Wie jede Forschung so steht auch die Kreuzzugsforschung unter Innovationsdruck. Für Kreuzzugsforscherinnen und -forscher stellt dies eine besondere Herausforderung dar, gibt es doch wohl kein zweites mediävistisches Themenfeld, zu dem so viel geforscht und geschrieben wird – was neue Ergebnisse vorzulegen, umso schwieriger macht. Es bestehen im Wesentlichen zwei Möglichkeiten, um dieser Herausforderung zu begegnen: Entweder können neue Quellen(gattungen) erschlossen oder neue Fragen (bzw. Methoden) an das bekannte Material herangetragen werden.

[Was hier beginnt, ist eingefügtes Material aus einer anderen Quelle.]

(** ** The lines of the Source Stack *)

(** [enumerate(fp)] continued from count [start], each line at
    [Where(name, i + 1, line)]. *)
Fixpoint numbered (nm : string) (start : nat) (lines : list bytes)
  : list (Where * bytes) :=
  match lines with
  | [] => []
  | l :: more => (mkWhere nm (start + 1) l, l) :: numbered nm (S start) more
  end.

(** The lines of a file, numbered from 1 under the name the file object
    carries. *)
Definition lines_of (fp : BinFileReader.file) : list (Where * bytes) :=
  numbered (BinFileReader.name fp) 0 (BinFileReader.content fp).

(** The lines a handle has yet to give. *)
Definition remaining (h : BinFileReader.handle) : list (Where * bytes) :=
  numbered (BinFileReader.name (BinFileReader.hfile h))
           (BinFileReader.counter h) (BinFileReader.pending h).

(** The object passes the test of lines 44-45. *)
Definition binary (fp : BinFileReader.file) : Prop :=
  BinFileReader.mode_binary fp <> Some false.

(** ** A file without anything to report *)

(** A byte of printable ASCII, or a tab. *)
Definition plain_byte (b : byte) : bool :=
  let n := Byte.to_N b in
  ((0x20 <=? n)%N && (n <? 0x7F)%N) || (n =? 0x09)%N.

(** The line is plain bytes and then a line feed, with no blank before the
    line feed. *)
Definition clean_line (raw : bytes) : bool :=
  Byte.eqb (last raw x00) x0a
  && forallb plain_byte (removelast raw)
  && negb (Py.ends_blank (map Byte.to_N (removelast raw))).

(** The record of a clean line: the split of its text. *)
Definition clean_record (item : Where * bytes) : record :=
  let t := map Byte.to_N (removelast (snd item)) in
  (fst item, fst (split_of t), snd (split_of t)).

(** Between two lines of a clean file the tracker holds nothing, or the
    one frame of the file, classified UNIX with a line feed last seen. *)
Definition clean_state (nm : string) (st : FileformatReader.state) : Prop :=
  st = FileformatReader.start
  \/ exists w, st = ([FileformatReader.mkFrame nm (Some false) (Some true) w], Some false).

(* ===================================================================== *)
(** * Part III: proofs                                                    *)
(* ===================================================================== *)

(** ** The monad of diagnostics and exceptions *)

Section MonadFacts.

Context {A B C : Type}.

Lemma bind_ret (a : A) (k : A -> M B) : bind (ret a) k = k a.
Proof. unfold bind, ret. destruct (k a). reflexivity. Qed.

Alexander Marx hat in seiner hier anzuzeigenden Schrift vor allem ersteren Weg beschritten. Um ein neues Licht auf den Dritten Kreuzzug zu werfen, der durch die Schlacht von Hattin im Jahr 1187 sowie die Eroberung Jerusalems im selben Jahr durch Saladin ausgelöst wurde, zieht der Wiener Historiker bisher unberücksichtigtes Material heran, nämlich »preaching material«. Man mag sich an dieser Stelle fragen, wie der Forschung diese Quellengattung bisher entgehen konnte. Die Antwort hängt damit zusammen, dass es für das, was uns heute als Kreuzzug gilt, im 12. und auch noch zu Beginn des 13. Jahrhunderts noch keine einheitliche Terminologie gab, sondern vielmehr Begriffe wie Weg (via), Reise (iter) oder Pilgerfahrt (peregrinatio), meist in Kombination mit einer Richtungsangabe (in terram sanctam, ad sepulchrum Domini etc.), Verwendung fanden. Insofern können durchaus Texte, die bisher nicht zum Forschungskanon zählten, für die Forschung nutzbar gemacht werden – wenn es gelingt, diese mit dem Kreuzzugdiskurs in Verbindung zu bringen.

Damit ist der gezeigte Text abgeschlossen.